But for all we know, her family had abandoned her. There were few conditions more shameful or isolating for a first-century Jewish woman than a persistent flow of blood, which would have rendered her ritually unclean; not just once a month, but all the time. We do know that the bleeding woman felt the need to approach Jesus in secret. We can only imagine how many times and of how many people she had asked for healing, and was shamed for even trying.

This story—featuring two woman, one younger and loved, and the other older and outcast—appears with slight variations in all three of the synoptic Gospels. Which tells us that there was something about it that was really important to the early church’s identity.

You may be familiar with the much more detailed version in Mark’s Gospel, in which Jesus is quoted in the Aramaic “talitha cum,” which means “little girl, get up”. This phrase still rings in my ears from a sermon I once heard preached by Katherine Jefferts Schori—our first female Presiding Bishop—who translated the phrase as “Get up girl, you’re not dead yet!” She used it interchangeably for both of the women in the story, and also as an exhortation to the Episcopal Church.

It’s reasonably apt exhortation for all, and likely for many of us in this room. Because at any given moment, there are plenty of reasons to presume we are as good as dead. Maybe we’re dead like the girl in the story because someone else—even someone who loved us very much—failed to see the life in us. Maybe we feel ashamed and isolated, which is a kind of death. Maybe we’ve been reading too many reports of our institutional or national or global demise, and concluded that if the scientists say we’re dying, then there’s no reason to live. I’ve jumped to this depressing conclusion myself, more times than I care to recall.

“Get up girl, you’re not dead yet!” Our resurrection faith is that life wins. Hear me: in God’s economy, life and love always win! Yes, we suffer loss and grieve, but we also proclaim with courage that God is in the business of transforming death and loss into life and newness. But sometimes what I do instead of celebrating new life is create a kind of scorecard to assess the likelihood of resuscitation. If only this and such happens—if somebody makes a big donation to Trinity, if a certain number of people come to church this Sunday, if I get my personal act together—then I will truly live. So instead of hearing Jesus say “get up girl, you’re not dead yet,” I am really listening to a persistent inner voice that tells me “get to work, be successful, and maybe you’ll be worthy of life.” Sound familiar?

This is something of a neoliberal American Gospel, but it’s not the Gospel of Jesus Christ. Because nowhere in any of the three Gospel versions of this story is liveliness measured in terms of milestones or outcomes. Important though this story was in the life of the early church, its evident significance was not in what the women did with their new leases on life. About that, the text is utterly silent. All we know is that, for these two women, life began anew when someone—not necessarily even themselves—reached out to God with their deepest longing. And in reaching out to God—despite their fears, their doubts, their sense of worthiness or lack thereof—their faith mattered. You might even say that it was reckoned to them as righteousness.

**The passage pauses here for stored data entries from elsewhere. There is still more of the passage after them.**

Lemma step_keys_issued (op : Op) (r : TodoRepository) :
  keys_issued r → 1 ≤ nextID r →
  nextID r + (if is_create op then 1 else 0) < uint_modulus →
  keys_issued (step op r).2
  ∧ nextID (step op r).2 = nextID r + (if is_create op then 1 else 0).
Proof.
  intros Hr H1 Hlt. rewrite step_nextID.
  destruct op as [todo now|id|id todo now|id]; cbn in *.
  - rewrite uint_wrap_small by lia. split; [|done].
    intros k t. cbn. rewrite lookup_insert. case_decide as Hk.
    + intros _. lia.
    + intros Hkt. specialize (Hr k t Hkt). lia.
  - rewrite Z.add_0_r. split; [|done].
    unfold FindByID. by destruct (todos r !! id).
  - rewrite Z.add_0_r. split; [|done].
    unfold Update. destruct (todos r !! id) as [existing|] eqn:Hid; [|done].
    intros k t. cbn. rewrite lookup_insert. case_decide as Hk.
    + intros _. subst k. by apply (Hr id existing).
    + apply Hr.
  - rewrite Z.add_0_r. split; [|done].
    unfold Delete. destruct (todos r !! id) as [existing|] eqn:Hid; [|done].
    intros k t. cbn. rewrite lookup_delete_Some. intros [_ Hk].
    by apply (Hr k t).
Qed.

Lemma run_keys_issued (ops : list Op) (r : TodoRepository) :
  keys_issued r → 1 ≤ nextID r →
  nextID r + Z.of_nat (count_creates ops) < uint_modulus →
  keys_issued (run ops r).2
  ∧ nextID (run ops r).2 = nextID r + Z.of_nat (count_creates ops).
Proof.
  revert r. induction ops as [|op ops IH]; intros r Hr H1 Hlt.
  - cbn. split; [done|lia].
  - rewrite run_cons. cbn [snd]. rewrite count_creates_cons in *.
    destruct (step_keys_issued op r Hr H1) as [Hs Hn].
    { destruct (is_create op); lia. }
    destruct (IH (step op r).2 Hs) as [IH1 IH2].
    { rewrite Hn. destruct (is_create op); lia. }
    { rewrite Hn. destruct (is_create op); lia. }
    split; [done|]. rewrite IH2, Hn. destruct (is_create op); lia.
Qed.

Lemma NewTodoRepository_keys_issued : keys_issued NewTodoRepository.
Proof. intros k t. cbn. by rewrite lookup_empty. Qed.

(** C10, with the bound the machine counter needs.  After any run of
    [Create], [FindByID], [Update] and [Delete] calls on a fresh repository
    in which [Create] was called fewer than [2^64 - 1] times: every record
    sits under its own id, every stored id is at least 1 and strictly below
    the counter, the counter is one more than the number of [Create] calls
    (so at least 1), and [FindByID 0] fails. *)
Theorem reachable_store_invariant (ops : list Op) :
  Z.of_nat (count_creates ops) < uint_modulus - 1 →
  let r := state_after ops in
  keys_match r
  ∧ (∀ k todo, todos r !! k = Some todo → 1 ≤ ID todo < nextID r)
  ∧ nextID r = 1 + Z.of_nat (count_creates ops)
  ∧ 1 ≤ nextID r
  ∧ FindByID 0 r = ((Todo_zero, Some not_found), r).
Proof.
  intros Hlt. cbn zeta.
  pose proof (state_after_keys_match ops) as Hkm.
  destruct (run_keys_issued ops NewTodoRepository) as [Hki Hn];
    [apply NewTodoRepository_keys_issued|done|cbn; lia|].
  fold (state_after ops) in Hki, Hn. cbn in Hn.
  split; [done|].
  split. { intros k t Hkt. rewrite (Hkm k t Hkt). by apply (Hki k t). }
  split; [done|]. split; [lia|].
  unfold FindByID. destruct (todos (state_after ops) !! 0) as [t|] eqn:H0; [|done].
  specialize (Hki 0 t H0). lia.
Qed.

(** C9.  In every state a fresh repository can reach, and for every id:
    a stored record whose id field is [id] is what [FindByID id] returns,
    with no error; [FindByID id] returns the not-found error (and the zero
    record) exactly when no stored record has that id field; and either way
    the repository is left as it was. *)
Theorem FindByID_found_iff (ops : list Op) (id : Z) :
  let r := state_after ops in
  (∀ todo, stored_with_id r id todo → FindByID id r = ((todo, None), r))
  ∧ ((∀ todo, ¬ stored_with_id r id todo)
     ↔ FindByID id r = ((Todo_zero, Some not_found), r))
  ∧ (FindByID id r).2 = r.
Proof.
  cbn zeta. pose proof (state_after_keys_match ops) as Hkm.
  set (r := state_after ops) in *.
  assert (Hstored : ∀ todo, stored_with_id r id todo ↔ todos r !! id = Some todo).
  { intros todo. split.
    - intros (k & Hk & Hid). rewrite <- Hid, (Hkm k todo Hk). done.
    - intros Hid. exists id. split; [done|]. by apply Hkm. }
  unfold FindByID. split; [|split].
  - intros todo Hst. apply Hstored in Hst. by rewrite Hst.
  - split.
    + intros Hno. destruct (todos r !! id) as [t|] eqn:Hid; [|done].
      destruct (Hno t). by apply Hstored.
    + intros Hf todo Hst. apply Hstored in Hst. rewrite Hst in Hf. done.
  - by destruct (todos r !! id).
Qed.

(** ** The ids [Create] hands out *)

(** C1, with the bound the machine counter needs.  In a run on a fresh
    repository with at most [2^64 - 1] calls of [Create], whatever other
    calls come in between: the ids handed out are 1, 2, 3, ... in call
    order; so the first is 1, each is strictly greater than every earlier
    one, and none is handed out twice, deletions notwithstanding.  In the
    state reached, no two keys hold records with the same id. *)
Theorem Create_ids_strictly_increase (ops : list Op) :
  Z.of_nat (count_creates ops) < uint_modulus →
  let ids := created_ids (run ops NewTodoRepository).1 in
  let r := state_after ops in
  ids = seqZ 1 (Z.of_nat (count_creates ops))
  ∧ (∀ a, ids !! 0%nat = Some a → a = 1)
  ∧ (∀ i j a b, ids !! i = Some a → ids !! j = Some b → (i < j)%nat → a < b)
  ∧ NoDup ids
  ∧ (∀ k1 k2 todo1 todo2,
       todos r !! k1 = Some todo1 → todos r !! k2 = Some todo2 →
       ID todo1 = ID todo2 → k1 = k2).
Proof.
  intros Hlt. cbn zeta.
  destruct (run_created_ids ops NewTodoRepository) as [Hids _]; [done|].
  assert (Heq : created_ids (run ops NewTodoRepository).1
                = seqZ 1 (Z.of_nat (count_creates ops))).
  { rewrite Hids. unfold seqZ. rewrite Nat2Z.id.
    apply list_fmap_ext. intros i j Hj. apply lookup_seq in Hj as [-> Hj].
    cbn [nextID NewTodoRepository]. rewrite uint_wrap_small; lia. }
  rewrite Heq. split; [done|]. split; [|split; [|split]].
  - intros a Ha. apply lookup_seqZ in Ha. lia.
  - intros i j a b Ha Hb Hij. apply lookup_seqZ in Ha, Hb. lia.
  - apply NoDup_seqZ.
  - intros k1 k2 t1 t2 H1 H2 Hid.
    pose proof (state_after_keys_match ops) as Hkm.
    rewrite <- (Hkm k1 t1 H1), <- (Hkm k2 t2 H2). done.
Qed.

Lemma count_creates_churn (id : Z) (n : nat) :
  count_creates (churn id n) = n.
Proof.
  revert id. induction n as [|n IH]; intros id; [done|].
  cbn [churn]. rewrite !count_creates_cons. cbn [is_create]. by rewrite IH.
Qed.

(** What the [Create] of round [j] (counting from 0) is given. *)
Lemma churn_create_ids (id : Z) (n j : nat) (r : TodoRepository) :
  0 ≤ nextID r < uint_modulus → (j < n)%nat →
  created_ids (run (churn id n) r).1 !! j
  = Some (uint_wrap (nextID r + Z.of_nat j)).
Proof.
  intros Hr Hj. destruct (run_created_ids (churn id n) r Hr) as [-> _].
  rewrite count_creates_churn, list_lookup_fmap, lookup_seq_lt by done.
  done.
Qed.

Lemma churn_nextID (id : Z) (n : nat) (r : TodoRepository) :
  0 ≤ nextID r < uint_modulus →
  nextID (run (churn id n) r).2 = uint_wrap (nextID r + Z.of_nat n).
Proof.
  intros Hr. destruct (run_created_ids (churn id n) r Hr) as [_ ->].
  by rewrite count_creates_churn.
Qed.

(** Each round deletes what it created: an empty map stays empty. *)
Lemma churn_todos_empty (n : nat) (r : TodoRepository) :
  todos r = ∅ → todos (run (churn (nextID r) n) r).2 = ∅.
Proof.
  revert r. induction n as [|n IH]; intros r Hr; [done|].
  cbn [churn]. rewrite !run_cons. cbn [snd].
  set (r1 := (step (OpCreate todo_a 0) r).2).
  assert (H1 : todos r1 !! nextID r = Some (Create todo_a 0 r).1)
    by apply lookup_insert_eq.
  set (r2 := (step (OpDelete (nextID r)) r1).2).
  assert (H2 : todos r2 = ∅ ∧ nextID r2 = uint_wrap (nextID r + 1)).
  { unfold r2. cbn [step]. unfold Delete. rewrite H1. cbn.
    by rewrite Hr, delete_insert_eq, delete_empty. }
  destruct H2 as [H2 H3]. rewrite <- H3. by apply IH.
Qed.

Our second reading, in contrast to our Gospel, might be called a tale of two fathers. Who are actually one in the same person, but whose name changed from Abram—meaning exalted father—to Abraham, meaning father of a multitude. His encounter with God changed his identity from one whose worth was measured by his status, to one whose worth was measured by the multitude of lives he nurtured. I like to think of him as a direct ancestor to the leader of Synagogue who appealed to Jesus in our Gospel: both knew that the life of their children was worth more than all the respect accorded to their status in the community.  Father’s Day is still a week away, but I’m already thinking with gratitude about all those men we know—so many of them in this congregation—who define themselves by their love and nurturing.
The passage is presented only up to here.